_The task_:
In the entries below, find the line containing "(** What a name" and the line containing "Lemma parse_app_frames l". Copy those two lines and everything between them exactly, and only that.

_Recorded data_:
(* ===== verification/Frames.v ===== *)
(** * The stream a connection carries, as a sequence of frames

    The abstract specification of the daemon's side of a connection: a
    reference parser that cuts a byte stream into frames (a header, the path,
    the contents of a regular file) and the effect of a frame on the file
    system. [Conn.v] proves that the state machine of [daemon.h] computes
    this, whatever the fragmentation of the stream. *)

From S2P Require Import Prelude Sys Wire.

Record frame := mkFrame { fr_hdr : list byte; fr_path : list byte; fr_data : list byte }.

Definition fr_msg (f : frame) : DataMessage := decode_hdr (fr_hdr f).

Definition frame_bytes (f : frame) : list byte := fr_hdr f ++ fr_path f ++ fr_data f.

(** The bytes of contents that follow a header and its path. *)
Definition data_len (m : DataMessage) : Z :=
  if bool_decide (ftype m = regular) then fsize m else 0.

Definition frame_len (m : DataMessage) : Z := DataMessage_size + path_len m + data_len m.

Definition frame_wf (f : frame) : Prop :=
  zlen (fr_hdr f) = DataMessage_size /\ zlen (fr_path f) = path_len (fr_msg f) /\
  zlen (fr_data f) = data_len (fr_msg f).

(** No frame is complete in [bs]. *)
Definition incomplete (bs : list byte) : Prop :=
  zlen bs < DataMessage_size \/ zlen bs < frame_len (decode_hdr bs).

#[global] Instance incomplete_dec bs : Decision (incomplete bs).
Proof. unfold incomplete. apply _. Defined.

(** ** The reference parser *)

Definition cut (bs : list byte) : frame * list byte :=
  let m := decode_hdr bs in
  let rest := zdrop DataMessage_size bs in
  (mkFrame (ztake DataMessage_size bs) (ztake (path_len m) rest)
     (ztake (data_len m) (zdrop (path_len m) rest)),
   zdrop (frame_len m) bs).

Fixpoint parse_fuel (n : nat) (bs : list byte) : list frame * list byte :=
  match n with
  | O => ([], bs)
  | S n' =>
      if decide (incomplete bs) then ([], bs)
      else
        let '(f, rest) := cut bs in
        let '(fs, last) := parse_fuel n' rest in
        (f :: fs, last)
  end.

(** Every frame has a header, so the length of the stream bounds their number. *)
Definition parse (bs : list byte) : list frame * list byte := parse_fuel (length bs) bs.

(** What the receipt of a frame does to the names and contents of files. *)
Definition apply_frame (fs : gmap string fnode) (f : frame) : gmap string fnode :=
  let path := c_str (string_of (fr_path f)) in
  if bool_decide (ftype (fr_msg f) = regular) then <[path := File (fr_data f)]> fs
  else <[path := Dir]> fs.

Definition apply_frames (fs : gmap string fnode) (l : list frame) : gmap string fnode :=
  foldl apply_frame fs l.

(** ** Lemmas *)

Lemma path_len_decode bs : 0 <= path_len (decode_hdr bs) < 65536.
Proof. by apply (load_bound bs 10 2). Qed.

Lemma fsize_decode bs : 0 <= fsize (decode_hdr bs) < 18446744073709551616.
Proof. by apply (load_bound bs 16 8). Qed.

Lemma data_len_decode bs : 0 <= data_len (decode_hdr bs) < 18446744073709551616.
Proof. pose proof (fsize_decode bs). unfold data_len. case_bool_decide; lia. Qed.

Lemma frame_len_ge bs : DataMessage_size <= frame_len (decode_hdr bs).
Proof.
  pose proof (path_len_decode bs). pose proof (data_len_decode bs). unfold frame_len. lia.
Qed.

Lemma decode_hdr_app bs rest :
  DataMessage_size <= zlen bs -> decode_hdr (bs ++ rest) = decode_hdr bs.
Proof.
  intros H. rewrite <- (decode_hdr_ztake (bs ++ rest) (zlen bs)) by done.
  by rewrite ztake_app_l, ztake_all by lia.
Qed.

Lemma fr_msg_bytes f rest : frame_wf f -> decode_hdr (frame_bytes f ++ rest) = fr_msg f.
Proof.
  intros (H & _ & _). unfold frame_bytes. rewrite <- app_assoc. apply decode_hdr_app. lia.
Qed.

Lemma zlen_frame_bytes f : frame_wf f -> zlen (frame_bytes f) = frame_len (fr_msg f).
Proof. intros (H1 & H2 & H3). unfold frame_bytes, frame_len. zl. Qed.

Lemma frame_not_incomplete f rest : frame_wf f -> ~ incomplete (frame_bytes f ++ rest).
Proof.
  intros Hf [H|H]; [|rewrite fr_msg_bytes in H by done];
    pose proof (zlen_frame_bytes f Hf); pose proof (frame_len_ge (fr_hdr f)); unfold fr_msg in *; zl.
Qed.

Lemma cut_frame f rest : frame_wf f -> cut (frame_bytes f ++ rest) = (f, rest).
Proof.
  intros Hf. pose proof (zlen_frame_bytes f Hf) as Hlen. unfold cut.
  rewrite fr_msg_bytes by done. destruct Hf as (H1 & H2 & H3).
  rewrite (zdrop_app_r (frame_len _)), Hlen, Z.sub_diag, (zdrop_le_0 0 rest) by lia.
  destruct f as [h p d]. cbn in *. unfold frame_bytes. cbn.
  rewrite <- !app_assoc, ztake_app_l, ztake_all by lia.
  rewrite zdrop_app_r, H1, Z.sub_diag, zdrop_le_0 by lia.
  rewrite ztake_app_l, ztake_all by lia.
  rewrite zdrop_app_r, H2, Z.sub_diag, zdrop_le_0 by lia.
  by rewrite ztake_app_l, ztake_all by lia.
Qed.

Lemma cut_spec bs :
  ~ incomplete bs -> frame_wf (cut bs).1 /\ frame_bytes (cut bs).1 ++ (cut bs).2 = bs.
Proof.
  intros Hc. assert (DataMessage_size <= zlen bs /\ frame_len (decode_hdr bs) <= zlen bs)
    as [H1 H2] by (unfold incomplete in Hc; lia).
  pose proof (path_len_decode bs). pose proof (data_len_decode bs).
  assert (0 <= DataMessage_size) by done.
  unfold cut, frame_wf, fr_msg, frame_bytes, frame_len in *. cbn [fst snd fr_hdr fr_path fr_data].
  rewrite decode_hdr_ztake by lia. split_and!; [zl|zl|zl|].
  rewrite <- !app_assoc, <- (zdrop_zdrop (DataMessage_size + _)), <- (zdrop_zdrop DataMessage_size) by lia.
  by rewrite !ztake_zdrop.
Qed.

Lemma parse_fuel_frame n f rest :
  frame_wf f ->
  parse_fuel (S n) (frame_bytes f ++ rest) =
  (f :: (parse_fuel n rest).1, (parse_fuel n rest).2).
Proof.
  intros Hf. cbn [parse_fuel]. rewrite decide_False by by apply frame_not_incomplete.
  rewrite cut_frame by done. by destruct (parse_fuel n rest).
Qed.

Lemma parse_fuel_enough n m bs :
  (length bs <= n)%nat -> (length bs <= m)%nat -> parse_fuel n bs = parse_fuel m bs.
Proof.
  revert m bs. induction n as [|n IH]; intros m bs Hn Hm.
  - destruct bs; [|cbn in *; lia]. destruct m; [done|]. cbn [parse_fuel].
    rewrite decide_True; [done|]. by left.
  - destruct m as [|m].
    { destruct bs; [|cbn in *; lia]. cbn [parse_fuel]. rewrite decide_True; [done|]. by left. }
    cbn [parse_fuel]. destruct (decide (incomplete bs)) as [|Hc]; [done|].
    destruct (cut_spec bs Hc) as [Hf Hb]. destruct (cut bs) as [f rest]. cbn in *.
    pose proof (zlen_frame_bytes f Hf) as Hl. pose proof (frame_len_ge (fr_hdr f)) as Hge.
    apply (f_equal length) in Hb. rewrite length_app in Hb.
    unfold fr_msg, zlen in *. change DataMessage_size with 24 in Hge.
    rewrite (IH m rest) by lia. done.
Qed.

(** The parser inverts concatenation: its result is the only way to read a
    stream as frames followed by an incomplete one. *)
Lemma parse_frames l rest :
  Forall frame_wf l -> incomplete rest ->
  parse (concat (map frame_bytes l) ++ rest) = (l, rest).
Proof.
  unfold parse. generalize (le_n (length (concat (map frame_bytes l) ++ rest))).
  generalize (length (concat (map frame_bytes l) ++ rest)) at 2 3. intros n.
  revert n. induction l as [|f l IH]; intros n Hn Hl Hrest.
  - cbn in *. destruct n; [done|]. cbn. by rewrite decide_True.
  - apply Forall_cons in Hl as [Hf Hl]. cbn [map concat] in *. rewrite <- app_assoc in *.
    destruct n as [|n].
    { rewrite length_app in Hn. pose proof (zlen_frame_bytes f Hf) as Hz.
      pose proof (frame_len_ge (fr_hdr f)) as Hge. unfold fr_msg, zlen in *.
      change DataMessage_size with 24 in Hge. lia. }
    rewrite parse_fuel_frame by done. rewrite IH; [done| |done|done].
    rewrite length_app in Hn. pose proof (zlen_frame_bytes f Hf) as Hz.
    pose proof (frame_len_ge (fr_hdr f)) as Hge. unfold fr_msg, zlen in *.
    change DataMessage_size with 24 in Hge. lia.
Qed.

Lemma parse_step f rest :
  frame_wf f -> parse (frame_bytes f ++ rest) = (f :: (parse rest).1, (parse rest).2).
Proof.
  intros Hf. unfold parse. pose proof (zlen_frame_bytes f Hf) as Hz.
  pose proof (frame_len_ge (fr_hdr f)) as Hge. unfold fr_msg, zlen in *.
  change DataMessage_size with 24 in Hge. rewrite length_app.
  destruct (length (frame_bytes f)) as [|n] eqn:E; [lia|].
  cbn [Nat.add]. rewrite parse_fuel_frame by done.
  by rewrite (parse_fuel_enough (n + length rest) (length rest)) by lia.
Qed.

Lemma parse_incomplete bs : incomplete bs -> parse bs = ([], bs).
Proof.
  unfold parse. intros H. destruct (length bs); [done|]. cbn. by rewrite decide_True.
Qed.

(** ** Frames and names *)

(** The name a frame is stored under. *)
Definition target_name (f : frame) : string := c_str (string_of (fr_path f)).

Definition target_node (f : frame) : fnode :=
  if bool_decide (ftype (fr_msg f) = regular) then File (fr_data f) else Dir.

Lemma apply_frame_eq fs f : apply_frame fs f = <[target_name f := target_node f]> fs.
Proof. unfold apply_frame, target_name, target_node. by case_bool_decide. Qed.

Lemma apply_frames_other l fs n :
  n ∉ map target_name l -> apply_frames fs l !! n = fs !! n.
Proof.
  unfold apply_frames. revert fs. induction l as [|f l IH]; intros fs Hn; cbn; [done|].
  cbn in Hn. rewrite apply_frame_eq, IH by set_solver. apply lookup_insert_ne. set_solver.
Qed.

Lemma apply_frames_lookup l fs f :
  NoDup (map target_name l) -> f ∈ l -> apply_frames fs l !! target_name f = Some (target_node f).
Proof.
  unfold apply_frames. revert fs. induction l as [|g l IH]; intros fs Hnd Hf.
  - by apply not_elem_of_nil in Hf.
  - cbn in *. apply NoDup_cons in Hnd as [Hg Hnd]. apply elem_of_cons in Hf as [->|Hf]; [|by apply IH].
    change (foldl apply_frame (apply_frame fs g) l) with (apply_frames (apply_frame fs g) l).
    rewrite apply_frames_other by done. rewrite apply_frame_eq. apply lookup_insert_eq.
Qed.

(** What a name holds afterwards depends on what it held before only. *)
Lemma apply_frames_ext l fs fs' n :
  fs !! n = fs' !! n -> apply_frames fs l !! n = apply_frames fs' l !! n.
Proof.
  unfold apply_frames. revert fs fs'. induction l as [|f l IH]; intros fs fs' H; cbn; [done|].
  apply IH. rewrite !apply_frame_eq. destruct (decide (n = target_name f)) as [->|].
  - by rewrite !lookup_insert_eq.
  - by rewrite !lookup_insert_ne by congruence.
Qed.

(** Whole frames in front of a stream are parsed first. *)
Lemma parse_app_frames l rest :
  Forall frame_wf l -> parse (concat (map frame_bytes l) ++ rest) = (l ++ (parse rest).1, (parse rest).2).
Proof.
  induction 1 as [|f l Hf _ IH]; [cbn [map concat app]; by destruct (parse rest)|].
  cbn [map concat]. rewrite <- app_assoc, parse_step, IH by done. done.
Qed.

_Answer section_:
(** What a name holds afterwards depends on what it held before only. *)
Lemma apply_frames_ext l fs fs' n :
  fs !! n = fs' !! n -> apply_frames fs l !! n = apply_frames fs' l !! n.
Proof.
  unfold apply_frames. revert fs fs'. induction l as [|f l IH]; intros fs fs' H; cbn; [done|].
  apply IH. rewrite !apply_frame_eq. destruct (decide (n = target_name f)) as [->|].
  - by rewrite !lookup_insert_eq.
  - by rewrite !lookup_insert_ne by congruence.
Qed.

(** Whole frames in front of a stream are parsed first. *)
Lemma parse_app_frames l rest :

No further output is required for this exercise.